## Dataset excerpts
((
(** * Vibrator HAL for the aw8697 haptic driver: model of [vibrator/Vibrator.cpp]

    The C++ methods of [aidl::android::hardware::vibrator::Vibrator] are
    embedded as Rocq functions.  Integers are [Z] (with the 32-bit unsigned
    wrap-around of [totalDuration] written out), [float] values are IEEE-754
    values in the sense of [SpecFloat] (so comparisons with NaN behave as in
    C++), an [std::ostringstream] is the sequence of operands inserted into it,
    and the effects of a call (sysfs writes, detached threads) are appended to
    an explicit chronological trace. *)

From Stdlib Require Import ZArith List String Bool Lia.
From Stdlib Require Import Floats.SpecFloat.
From Stdlib Require Import Permutation.
Import ListNotations.
Local Open Scope Z_scope.

(* ------------------------------------------------------------------ *)
(** ** Scalars *)

(** C++ [float]: binary32, i.e. a [spec_float] valid for precision 24 and
    maximal exponent 128. *)
Definition float : Type := spec_float.

Definition is_binary32 (f : float) : bool := valid_binary 24 128 f.

(** [a < b], [a > b] and [a == b] on [float]; all three are [false] as soon
    as one operand is NaN. *)
Definition flt (a b : float) : bool := SFltb a b.
Definition fgt (a b : float) : bool := SFltb b a.
Definition feq (a b : float) : bool := SFeqb a b.

(** [a <= b] on [float] (not used by the code; used to state ranges). *)
Definition fle (a b : float) : bool := SFleb a b.

Definition NaN : float := S754_nan.

(** Conversion to [uint32_t]. *)
Definition uint32 (z : Z) : Z := z mod 2 ^ 32.

(* ------------------------------------------------------------------ *)
(** ** AIDL types used by the HAL

    The enumerations are [int32_t]-backed enum classes; an object of such a
    type can hold any 32-bit value, which is why the code checks membership
    in the supported sets.  They are modelled by their underlying value, with
    the numbering of the [android.hardware.vibrator] interface. *)

Module Effect.
Definition t : Type := Z.
Definition CLICK : t := 0.
Definition DOUBLE_CLICK : t := 1.
Definition TICK : t := 2.
Definition THUD : t := 3.
Definition POP : t := 4.
Definition HEAVY_CLICK : t := 5.
Definition RINGTONE_1 : t := 6.
Definition RINGTONE_15 : t := 20.
Definition TEXTURE_TICK : t := 21.
End Effect.

Module EffectStrength.
Definition t : Type := Z.
Definition LIGHT : t := 0.
Definition MEDIUM : t := 1.
Definition STRONG : t := 2.
End EffectStrength.

Module CompositePrimitive.
Definition t : Type := Z.
Definition NOOP : t := 0.
Definition CLICK : t := 1.
Definition THUD : t := 2.
Definition SPIN : t := 3.
Definition QUICK_RISE : t := 4.
Definition SLOW_RISE : t := 5.
Definition QUICK_FALL : t := 6.
Definition LIGHT_TICK : t := 7.
Definition LOW_TICK : t := 8.
End CompositePrimitive.

Module Braking.
Definition t : Type := Z.
Definition NONE : t := 0.
Definition CLAB : t := 1.
End Braking.

Module CompositeEffect.
Record t : Type := mk {
    delayMs : Z;
    primitive : CompositePrimitive.t;
    scale : float
  }.
End CompositeEffect.

Module ActivePwle.
Record t : Type := mk {
    startAmplitude : float;
    startFrequency : float;
    endAmplitude : float;
    endFrequency : float;
    duration : Z
  }.
End ActivePwle.

Module BrakingPwle.
Record t : Type := mk {
    braking : Braking.t;
    duration : Z
  }.
End BrakingPwle.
))
## REQUIRED ACTION
The output should be exactly the lines above from the line containing "Module CompositePrimitive." to the line containing "braking : Braking.t;", inclusive, with no other lines.

## WORKED SOLUTION
Module CompositePrimitive.
Definition t : Type := Z.
Definition NOOP : t := 0.
Definition CLICK : t := 1.
Definition THUD : t := 2.
Definition SPIN : t := 3.
Definition QUICK_RISE : t := 4.
Definition SLOW_RISE : t := 5.
Definition QUICK_FALL : t := 6.
Definition LIGHT_TICK : t := 7.
Definition LOW_TICK : t := 8.
End CompositePrimitive.

Module Braking.
Definition t : Type := Z.
Definition NONE : t := 0.
Definition CLAB : t := 1.
End Braking.

Module CompositeEffect.
Record t : Type := mk {
    delayMs : Z;
    primitive : CompositePrimitive.t;
    scale : float
  }.
End CompositeEffect.

Module ActivePwle.
Record t : Type := mk {
    startAmplitude : float;
    startFrequency : float;
    endAmplitude : float;
    endFrequency : float;
    duration : Z
  }.
End ActivePwle.

Module BrakingPwle.
Record t : Type := mk {
    braking : Braking.t;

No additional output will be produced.